#### Exercise prompt:
From the listing below, reproduce word for word the part that opens with the line containing "RebalanceOrder.estimated_cost o = - amount" and closes with the line containing "(split; [assumption|]); eexists;"; reproduce nothing else.

#### Recorded information:
Lemma gather_wf (hs : list Holding.t) :
  Forall (fun h => 0 < Holding.quantity h /\ 0 < Holding.avg_cost h) hs ->
  Forall (fun d => 0 < quantity d /\ 0 < avg_cost d) (gather self hs).
Proof.
  induction 1 as [|h hs Hh _ IH]; cbn [gather]; [constructor|].
  destruct (get_current_price self (Holding.ticker h)); [|exact IH].
  constructor; [exact Hh | exact IH].
Qed.

Lemma NoDup_map_filter (A B : Type) (f : A -> B) (p : A -> bool) (xs : list A) :
  NoDup (map f xs) -> NoDup (map f (filter p xs)).
Proof.
  induction xs as [|x xs IH]; cbn [map filter]; intros H; [constructor|].
  inversion H as [|? ? Hnotin Hnd]; subst.
  destruct (p x); cbn [map]; [|now apply IH].
  constructor; [|now apply IH].
  intros Hin. apply Hnotin. apply in_map_iff in Hin. destruct Hin as (y & <- & Hy).
  apply in_map. apply filter_In in Hy. tauto.
Qed.

Lemma analysis_of_returns (total_value : Q) (d : _HoldingData) :
  0 < avg_cost d -> returns (analysis_of total_value d).
Proof.
  intros Ha. unfold analysis_of.
  destruct (Qlt_bool 0 total_value) eqn:E.
  - apply Qlt_bool_iff in E. rewrite truediv_ok by lra. cbn [bind].
    rewrite truediv_ok by lra. cbn [bind]. eexists. reflexivity.
  - cbn [bind]. rewrite truediv_ok by lra. cbn [bind]. eexists. reflexivity.
Qed.

(** X16.  Apart from a ticker held twice, a well-formed portfolio and a
    benchmark series that starts with a positive price are analysed
    without an exception, whatever prices and series are missing. *)
Theorem analyze_returns (portfolio : Portfolio.t) (benchmark : string) :
  Forall (fun h => 0 < Holding.quantity h /\ 0 < Holding.avg_cost h)
    (Portfolio.holdings portfolio) ->
  NoDup (map Holding.ticker (Portfolio.holdings portfolio)) ->
  (forall first rest,
     get_historical_prices self benchmark = first :: rest -> rest <> [] ->
     0 < snd first) ->
  returns (analyze sqrtQ powQ self portfolio benchmark).
Proof.
  intros Hwf Hnd Hbench. unfold analyze, _gather_holdings_data.
  pose proof (gather_wf _ Hwf) as Hdata.
  pose proof (gather_filter (Portfolio.holdings portfolio)) as Hticker.
  pose proof (NoDup_map_filter _ _ Holding.ticker (has_price self) _ Hnd) as Hnd'.
  rewrite <- Hticker in Hnd'. clear Hticker Hnd Hwf.
  destruct (gather self (Portfolio.holdings portfolio)) as [|d ds] eqn:Eg;
    [eexists; reflexivity|].
  remember (d :: ds) as data eqn:Edata.
  set (tv := sum (map market_value data)).
  set (tc := sum (map (fun h => avg_cost h * quantity h) data)).
  change (traverse _ data) with (traverse (analysis_of tv) data).
  destruct (traverse_returns _ _ (analysis_of tv) data) as [ha Hha].
  { eapply Forall_impl; [|exact Hdata]. cbv beta.
    intros d0 [_ Ha]. now apply analysis_of_returns. }
  rewrite Hha. cbn [bind].
  assert (Hnd : NoDup (map HoldingAnalysis.ticker ha)).
  { apply traverse_inv in Hha.
    assert (Hinv := Forall2_impl (analysis_of_inv tv) Hha). cbv beta in Hinv.
    erewrite Forall2_map_eq; [exact Hnd'|].
    eapply Forall2_impl; [|exact Hinv]. cbv beta. tauto. }
  destruct (_compute_portfolio_returns_ok ha portfolio Hnd) as [pr ->]. cbn [bind].
  assert (Htc : 0 < tc).
  { subst tc. apply sum_pos.
    - subst data. discriminate.
    - apply Forall_map. eapply Forall_impl; [|exact Hdata]. cbv beta.
      intros d0 [Hq Ha]. nra. }
  pose proof total_return_positive as Hpos.
  rewrite (Hpos tc tv Htc). cbn [bind].
  destruct (annualized_return_one ((tv - tc) / tc * 100)) as [ar ->]. cbn [bind].
  destruct (sharpe_ratio_returns pr (2 # 100)) as [sr ->]. cbn [bind].
  destruct (_compute_max_drawdown_ok ha portfolio Hnd) as [mdd ->]. cbn [bind].
  assert (Hb : returns (_compute_benchmark_total_return self benchmark)).
  { destruct (_compute_benchmark_total_return_cases benchmark) as [Hshort Hlong].
    destruct (get_historical_prices self benchmark) as [|p0 [|p1 ps]] eqn:Ep.
    - rewrite Hshort by (cbn; lia). eexists. reflexivity.
    - rewrite Hshort by (cbn; lia). eexists. reflexivity.
    - rewrite (Hlong p0 (p1 :: ps) eq_refl) by discriminate.
      rewrite Hpos by (apply (Hbench p0 (p1 :: ps) eq_refl); discriminate).
      eexists. reflexivity. }
  destruct Hb as [btr ->]. cbn [bind]. eexists. reflexivity.
Qed.

End Analyzer_facts.

Lemma analyze_weights_sum_witness :
  exists res,
    analyze Sample.sqrtQ Sample.powQ Sample.market Sample.partial_portfolio "SPY" = Ok res
    /\ 0 < AnalysisResult.total_value res
    /\ sum (map HoldingAnalysis.weight_pct (AnalysisResult.holdings_analysis res)) == 100.
Proof.
  destruct (analyze Sample.sqrtQ Sample.powQ Sample.market Sample.partial_portfolio "SPY")
    as [res|e] eqn:E; [|vm_compute in E; discriminate].
  exists res. split; [reflexivity|].
  destruct (analyze_weights_sum _ _ _ _ _ _ E) as (Hsum & _).
  assert (Hpos : 0 < AnalysisResult.total_value res).
  { assert (R := E). vm_compute in R. injection R as <-. vm_compute. reflexivity. }
  split; [exact Hpos | exact (proj1 (Hsum Hpos))].
Defined.

Lemma analyze_unresolved_prices_witness :
  (forall h, In h (Portfolio.holdings Sample.portfolio) ->
     get_current_price Sample.silent_market (Holding.ticker h) = None)
  /\ analyze Sample.sqrtQ Sample.powQ Sample.silent_market Sample.portfolio "SPY" =
       Ok (AnalysisResult.make "Test Portfolio" 0
             (sum (map (fun h => Holding.quantity h * Holding.avg_cost h)
                     (Portfolio.holdings Sample.portfolio)))
             0 0 (Fin 0) (Fin 0) (Fin 0) (Fin 0) (Fin 0) "USD" [] "SPY" None).
Proof.
  assert (H : forall h, In h (Portfolio.holdings Sample.portfolio) ->
                get_current_price Sample.silent_market (Holding.ticker h) = None)
    by reflexivity.
  split; [exact H|].
  exact (proj1 (analyze_unresolved_prices Sample.sqrtQ Sample.powQ Sample.silent_market
                  Sample.portfolio "SPY") H).
Defined.

Lemma analyze_returns_witness :
  returns (analyze Sample.sqrtQ Sample.powQ Sample.market Sample.partial_portfolio "SPY").
Proof.
  apply analyze_returns.
  - repeat constructor.
  - repeat constructor; cbn; intuition discriminate.
  - intros first rest H _. vm_compute in H. injection H as <- _. reflexivity.
Defined.


(** C6.  [analyze] is meant never to raise on a portfolio whose
    market data is merely missing in places.  It does on a portfolio
    that holds one ticker in two lots: [all_prices] has one column for
    the ticker, [weights] one entry for each lot, and [DataFrame.dot]
    refuses the two shapes.  Here the third holding has no price and
    is left out; the two lots of AAPL have a price and a history. *)
Theorem analyze_two_lots_raises (sqrtQ : Q -> Q) (powQ : Q -> Q -> Q) :
  analyze sqrtQ powQ Sample.market Sample.two_lots_portfolio "SPY"
  = Raise (ValueError "Dot product shape mismatch").
Proof. vm_compute. reflexivity. Qed.

Module Binary64_facts.
Import PrimFloat.

(** In binary64 too, [total_return(100, 120)] is 20.0 and
    [total_return(100, 80)] is -20.0, bit for bit. *)
Example total_return_binary64 :
  Binary64.total_return 100%float 120%float = Ok 20%float
  /\ Binary64.total_return 100%float 80%float = Ok (-20)%float.
Proof. split; vm_compute; reflexivity. Qed.

End Binary64_facts.

(** ** core/rebalancer.py: the orders and the totals *)

Import Rebalancer.

Section Rebalancer_more.
Variable target_weights : list (string * Q).
Variables total_value tolerance tax_rate : Q.

Abbreviation body' := (loop_body target_weights total_value tolerance tax_rate).
Abbreviation run' := (loop target_weights total_value tolerance tax_rate).

(** What one iteration does to the order list and to the two totals. *)
Lemma loop_body_totals (st st' : locals) (h : HoldingAnalysis.t) :
  body' st h = Ok st' ->
  (emits_order target_weights total_value tolerance h = false /\ st' = st) \/
  (emits_order target_weights total_value tolerance h = true /\
   ~ HoldingAnalysis.current_price h == 0 /\
   exists o, order_of target_weights total_value h o /\
     orders st' = orders st ++ [o] /\
     let amount := inject_Z (shares target_weights total_value h)
                   * HoldingAnalysis.current_price h in
     ((0 < diff_value target_weights total_value h /\
       RebalanceOrder.action o = "BUY" /\
       RebalanceOrder.estimated_cost o = amount /\
       total_buy st' = total_buy st + amount /\ total_sell st' = total_sell st)
      \/
      (diff_value target_weights total_value h <= 0 /\
       RebalanceOrder.action o = "SELL" /\
       RebalanceOrder.estimated_cost o = - amount /\
       total_buy st' = total_buy st /\ total_sell st' = total_sell st + amount))).
Proof.
  unfold loop_body, emits_order, shares.
  destruct (Qle_bool (Qabs (diff_pct target_weights h)) tolerance) eqn:Eband;
    cbn [negb andb].
  - intros H; inversion H; auto.
  - destruct (truediv _ _) as [q|e] eqn:Ediv; cbn [bind]; [|discriminate].
    apply truediv_inv in Ediv. destruct Ediv as [Hprice ->].
    destruct (Qfloor _ =? 0)%Z eqn:Eq; cbn [negb andb].
    + intros H; inversion H; auto.
    + destruct (Qlt_bool 0 (diff_value target_weights total_value h)) eqn:Edir;
        intros H; inversion H; subst; clear H; right; (split; [reflexivity|]);
        (split; [assumption|]); eexists; (split; [|split; [reflexivity|]]).
      * unfold order_of, shares; cbn. rewrite Edir. auto.
      * cbv zeta. left. apply Qlt_bool_iff in Edir. cbn [RebalanceOrder.action
          RebalanceOrder.estimated_cost total_buy total_sell]. auto.
      * unfold order_of, shares; cbn. rewrite Edir. auto.
      * cbv zeta. right. apply Qlt_bool_false in Edir. cbn [RebalanceOrder.action
          RebalanceOrder.estimated_cost total_buy total_sell]. auto.
Qed.

Lemma loop_trace (hs : list HoldingAnalysis.t) (st : locals) :
  run' initial hs = Ok st ->
  Forall2 (emitted target_weights total_value)
    (filter (emits_order target_weights total_value tolerance) hs) (orders st)
  /\ total_buy st == sum (map RebalanceOrder.estimated_cost (filter is_buy (orders st)))
  /\ total_sell st == - sum (map RebalanceOrder.estimated_cost (filter is_sell (orders st))).
Proof.
  intros Hrun.
  set (I := fun (done : list HoldingAnalysis.t) (st : locals) =>
      Forall2 (emitted target_weights total_value)
        (filter (emits_order target_weights total_value tolerance) done)
        (orders st)
      /\ total_buy st == sum (map RebalanceOrder.estimated_cost (filter is_buy (orders st)))
      /\ total_sell st
         == - sum (map RebalanceOrder.estimated_cost (filter is_sell (orders st)))).
  change (I ([] ++ hs) st).
  apply (loop_ind target_weights total_value tolerance tax_rate I) with (st := initial);
    [| | exact Hrun].
  - intros done st0 h st1 Hdone Hbody. unfold I in Hdone |- *.
    destruct Hdone as (Hord & Hbuy & Hsell). rewrite filter_snoc.
    destruct (loop_body_totals st0 st1 h Hbody)
      as [[Hemit ->]|(Hemit & Hprice & o & Hof & Ho & Hcase)]; rewrite Hemit.
    + rewrite app_nil_r. auto.
    + rewrite Ho, !filter_snoc, !map_app. cbv zeta in Hcase.
      destruct Hcase as [(Hdv & Ha & Hc & Hb & Hs)|(Hdv & Ha & Hc & Hb & Hs)].
      * assert (Eb : is_buy o = true) by (unfold is_buy; now rewrite Ha).
        assert (Es : is_sell o = false) by (unfold is_sell; now rewrite Ha).
        rewrite Eb, Es, app_nil_r. cbn [map]. rewrite sum_snoc, Hb, Hs, Hc.
        split; [|split; [rewrite Hbuy; reflexivity | exact Hsell]].
        apply Forall2_app; [exact Hord|]. constructor; [|constructor].
        split; [exact Hof|]. split; [exact Hprice|].
        apply Qlt_bool_iff in Hdv. now rewrite Hdv.
      * assert (Eb : is_buy o = false) by (unfold is_buy; now rewrite Ha).
        assert (Es : is_sell o = true) by (unfold is_sell; now rewrite Ha).
        rewrite Eb, Es, app_nil_r. cbn [map]. rewrite sum_snoc, Hb, Hs, Hc.
        split; [|split; [exact Hbuy | rewrite Hsell; ring]].
        apply Forall2_app; [exact Hord|]. constructor; [|constructor].
        split; [exact Hof|]. split; [exact Hprice|].
        apply Qlt_bool_false in Hdv. now rewrite Hdv.
  - unfold I. cbn. repeat split; try constructor.
Qed.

#### Result of this task:
       RebalanceOrder.estimated_cost o = - amount /\
       total_buy st' = total_buy st /\ total_sell st' = total_sell st + amount))).
Proof.
  unfold loop_body, emits_order, shares.
  destruct (Qle_bool (Qabs (diff_pct target_weights h)) tolerance) eqn:Eband;
    cbn [negb andb].
  - intros H; inversion H; auto.
  - destruct (truediv _ _) as [q|e] eqn:Ediv; cbn [bind]; [|discriminate].
    apply truediv_inv in Ediv. destruct Ediv as [Hprice ->].
    destruct (Qfloor _ =? 0)%Z eqn:Eq; cbn [negb andb].
    + intros H; inversion H; auto.
    + destruct (Qlt_bool 0 (diff_value target_weights total_value h)) eqn:Edir;
        intros H; inversion H; subst; clear H; right; (split; [reflexivity|]);
        (split; [assumption|]); eexists; (split; [|split; [reflexivity|]]).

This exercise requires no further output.